(PROBLEM TO WORK ON)
Identify, in the records below, every line where the string "entries" appears, and copy each such line.

(DATA SUPPLIED)
Lemma dedupe_length (l : list Item) : length (dedupe l) = distinct_urls l.
Proof.
  rewrite dedupe_first_seen, first_seen_length. unfold distinct_urls.
  f_equal. apply set_eq. intros u. rewrite elem_of_difference.
  split; [now intros [H _]|]. intros H. split; [exact H|].
  rewrite elem_of_list_to_set. intros Hn. inversion Hn.
Qed.

Lemma capped_NoDup (cap : nat) (l : list Item) :
  NoDup (url <$> take cap (dedupe l)).
Proof.
  rewrite fmap_take, dedupe_first_seen.
  eapply sublist_NoDup; [apply first_seen_NoDup | apply sublist_take].
Qed.

Section JsonFeed.

Variable parse_iso : json -> option string.
Variable repr : json -> string.

Lemma globenewswire_loop_concat (raw : list json) (outs : list (list Item))
    (acc : list Item) :
  Forall2 (fun e o => globenewswire_entry parse_iso repr e = Ok o) raw outs ->
  globenewswire_loop parse_iso repr raw acc = Ok (acc ++ concat outs).
Proof.
  intros H. revert acc. induction H as [|e o raw outs He _ IH]; intros acc; simpl.
  - now rewrite app_nil_r.
  - rewrite He. simpl. rewrite IH. now rewrite <- app_assoc.
Qed.

Lemma globenewswire_items_concat (data : json) (raw : list json)
    (outs : list (list Item)) :
  raw_items_of data = JArr raw ->
  Forall2 (fun e o => globenewswire_entry parse_iso repr e = Ok o) raw outs ->
  globenewswire_items parse_iso repr data = Ok (take 60 (concat outs)).
Proof.
  intros Hraw H. unfold globenewswire_items. rewrite Hraw.
  destruct H as [|e o raw outs He H]; [reflexivity|]. cbn [truthy negb iterate bind].
  now rewrite (globenewswire_loop_concat (e :: raw) (o :: outs) [])
    by (now constructor).
Qed.

End JsonFeed.

(** C1 as the code has it: the two HTML adapters return the first 50 (60)
    of their candidate items in first-seen order with later items of an
    already met url removed, so urls are pairwise distinct and the number
    returned is the smaller of the cap and the number of different urls;
    the JSON adapter returns the first 60 of the items its entries give, in
    feed order, and removes nothing. *)
Theorem adapters_bounded (anchors : list anchor) :
  let bw := flat_map businesswire_anchor anchors in
  let pr := flat_map prnewswire_anchor anchors in
  businesswire_items anchors = take 50 (first_seen [] bw)
  /\ prnewswire_items anchors = take 60 (first_seen [] pr)
  /\ first_seen [] bw `sublist_of` bw
  /\ first_seen [] pr `sublist_of` pr
  /\ NoDup (url <$> businesswire_items anchors)
  /\ NoDup (url <$> prnewswire_items anchors)
  /\ length (businesswire_items anchors) = Nat.min 50 (distinct_urls bw)
  /\ length (prnewswire_items anchors) = Nat.min 60 (distinct_urls pr)
  /\ forall parse_iso repr (data : json) (raw : list json) (outs : list (list Item)),
       raw_items_of data = JArr raw ->
       Forall2 (fun e o => globenewswire_entry parse_iso repr e = Ok o) raw outs ->
       globenewswire_items parse_iso repr data = Ok (take 60 (concat outs))
       /\ length (take 60 (concat outs)) = Nat.min 60 (length (concat outs)).
Proof.
  intros bw pr. unfold businesswire_items, prnewswire_items. fold bw pr.
  repeat split.
  - now rewrite dedupe_first_seen.
  - now rewrite dedupe_first_seen.
  - apply first_seen_sublist.
  - apply first_seen_sublist.
  - apply capped_NoDup.
  - apply capped_NoDup.
  - now rewrite length_take, dedupe_length.
  - now rewrite length_take, dedupe_length.
  - now apply globenewswire_items_concat with (raw := raw).
  - apply length_take.
Qed.

Lemma adapters_bounded_witness :
  raw_items_of dup_feed
  = JArr [feed_entry "/news-release/2024/05/01/1/en/Acme.html";
          feed_entry "/news-release/2024/05/01/1/en/Acme.html"]
  /\ Forall2 (fun e o => globenewswire_entry no_date no_repr e = Ok o)
       [feed_entry "/news-release/2024/05/01/1/en/Acme.html";
        feed_entry "/news-release/2024/05/01/1/en/Acme.html"]
       [[dup_item]; [dup_item]]
  /\ globenewswire_items no_date no_repr dup_feed
     = Ok (take 60 (concat [[dup_item]; [dup_item]])).
Proof.
  assert (H1 : raw_items_of dup_feed
    = JArr [feed_entry "/news-release/2024/05/01/1/en/Acme.html";
            feed_entry "/news-release/2024/05/01/1/en/Acme.html"])
    by reflexivity.
  assert (H2 : Forall2 (fun e o => globenewswire_entry no_date no_repr e = Ok o)
       [feed_entry "/news-release/2024/05/01/1/en/Acme.html";
        feed_entry "/news-release/2024/05/01/1/en/Acme.html"]
       [[dup_item]; [dup_item]])
    by (repeat constructor).
  split; [exact H1|]. split; [exact H2|].
  destruct (adapters_bounded []) as (_ & _ & _ & _ & _ & _ & _ & _ & H).
  exact (proj1 (H no_date no_repr dup_feed _ _ H1 H2)).
Defined.

Example businesswire_same_link_sixty_times :
  length (flat_map businesswire_anchor (replicate 60 bw_twelve)) = 60%nat
  /\ length (businesswire_items (replicate 60 bw_twelve)) = 1%nat.
Proof. split; vm_compute; reflexivity. Qed.

(** C1 as stated fails for the JSON adapter: two entries with the same link
    give two items with the same url. *)
Lemma globenewswire_keeps_duplicate_urls :
  globenewswire_items no_date no_repr dup_feed = Ok [dup_item; dup_item]
  /\ ~ NoDup (url <$> [dup_item; dup_item]).
Proof.
  split; [reflexivity|].
  intros H. apply NoDup_cons in H as [H _]. apply H, elem_of_cons. now left.
Qed.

(EXPECTED OUTPUT)
    the JSON adapter returns the first 60 of the items its entries give, in
(** C1 as stated fails for the JSON adapter: two entries with the same link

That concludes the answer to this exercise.